Its director compares Noein to Stand By Me, which initially seems absurd. Watch the below video—the opening two minutes and thirty seconds of the first episode—and you’ll see why. High above a desert, men fly and do battle with an enormous, invading creature that’s just burst through the atmosphere.
I love this action sequence because it seems so artfully designed. The creature, with its clasped hands and many faces, looks like a kind of eastern statue. Its human opponents fire magic from their hands by squeezing it painfully through their bulging wrists. The animation throughout the show makes use of occasional 3D, but at one point in this opening fight a character is so pained he devolves screaming into his pencil sketch form.

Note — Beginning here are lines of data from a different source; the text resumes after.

(* ===== verification/BenchStart.v ===== *)
(** * [bench/cmd/bench/server.go]: starting a server

    [start] is one attempt and [startServer] the three; what the operating
    system answered each is an argument ([attempt]).  [stop] and [rss] are what
    the rows do with the server they started. *)

From S2P Require Import Prelude GoStrings GoFloat NetAddr UnitEnv ProcStat RrlServer BenchRun BenchServers BenchConfigs.

(** ** Starting a server *)

(** The same loop as [cmd/rrlexp]'s. *)
Definition waitReady (rounds : list (Z * probe)) (start within_ : Z) : result string unit :=
  wait_ready rounds (start + within_) None.

Inductive action : Type :=
  | Wrote (path content : string)
  | Started (argv env : list string)
  | Stopped.

(** What the operating system answered one attempt. *)
Record attempt : Type := mkAttempt {
  at_machine : machine;
  at_ports : result string (Z * Z * Z);
  at_dead : result string Z;           (* the port nothing listens on *)
  at_stderr : result string unit;
  at_start : result string Z;          (* the process, and its pid *)
  at_rounds : list (Z * probe); at_now : Z;
  at_said : string;                    (* what it wrote before its log opened *)
  at_pid : Z;                          (* [serverPid]: past the wrappers *)
  at_environ : result unit_error string
}.

Record running_server : Type := mkRunning {
  rs_dns : string; rs_dot : string; rs_doh : string; rs_ca : string; rs_log : string; rs_pid : Z
}.

Definition local (port : Z) : string := "127.0.0.1:" +:+ itoa port.

Definition upstream_of (mockAddr : string) (o : serverOpts) (a : attempt) : result string string :=
  if so_noUpstream o then let? port := at_dead a in Ok (local port)
  else Ok (if String.eqb (so_upstreamAddr o) "" then mockAddr else so_upstreamAddr o).

(** The environment a kind is started with: the unit's for elodin, and for every
    other the caller's without its allocator settings. *)
Definition start_env (unitEnv osEnviron : list string) (o : serverOpts) : list string :=
  Shipped (if String.eqb (so_kind o) "elodin" then unitEnv else []) osEnviron.

Definition pinned (o : serverOpts) (argv : list string) : list string :=
  if String.eqb (so_cpus o) "" then argv else "taskset" :: "-c" :: so_cpus o :: argv.

(** [start]: one attempt. *)
Definition start (mockAddr : string) (unitEnv osEnviron : list string) (o : serverOpts) (a : attempt)
  : list action * result string running_server :=
  let o := start_defaults o in
  let m := at_machine a in
  match at_ports a, upstream_of mockAddr o a with
  | Err e, _ | Ok _, Err e => ([], Err e)
  | Ok (dns, dot, doh), Ok upstream =>
      let '(host, port) := default ("", "") (SplitHostPort upstream) in
      let p := mkPorts dns dot doh host port in
      let logPath := in_dir m (so_name o +:+ "-" +:+ so_kind o +:+ ".log") in
      match configure m o p logPath with
      | Err e => ([], Err e)
      | Ok l =>
          let wrote := map (fun w => Wrote (fst w) (snd w)) (files l) in
          match at_stderr a, at_start a with
          | Err e, _ | Ok _, Err e => (wrote, Err e)
          | Ok _, Ok pid =>
              let ran := wrote ++ [Started (pinned o (argv l)) (start_env unitEnv osEnviron o)] in
              match waitReady (at_rounds a) (at_now a) (15 * second) with
              | Err e =>
                  (ran ++ [Stopped], Err (so_name o +:+ " (" +:+ so_kind o +:+ ") did not come up: " +:+ e +:+
                                          nls +:+ trim_space (at_said a)))
              | Ok _ => (ran, Ok (mkRunning (local dns) (local dot) (local doh) (cert m o) logPath pid))
              end
          end
      end
  end.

By the end of the first episode, that Stand By Me comparison makes more sense. The show follows Haruka and her group of friends, including two boys—the anxious Yu, with whom she considers running away from home, and the laid-back Isami—and two girls—the tomboyish Ai and the superstitious Miho. They each come from slightly broken homes, and the first episode involves their adventure to a nearby graveyard to search for ghosts.
Where it diverges from Stand By Me is, obviously, in the heavy fantasy elements. At the graveyard, the group encounter those flying men from the introduction. It takes around six or seven episodes before anything even begins making sense, but the explanations eventually involve alternate dimensions, the Many-Worlds and Copehnagen interpretations of quantum mechanics, and Haruka’s significance as something called the Dragon Torque.
For all the originality in its concept design, Noein is by far the most traditional of all the animé I’ve watched thus far. But it falls within a group of stories—those that juxtapose fantasy and mundane reality—that I find irresistible. The most fun of these are the Kids With Special Powers Attend Special School For Kids With Special Powers, which Noein is not, but it’s close enough to get its hooks into me anyway.
We’re bringing our own further juxtaposition, Lisa and I, by alternating episodes of this and Death Note. For an idea of the contrast: Noein puts the fantasy aside for an episode called “Friendship,” about a lost phone charm, which we watched immediately before an episode of Death Note in which Light spent its entire length attempting to murder a female widow in cold blood.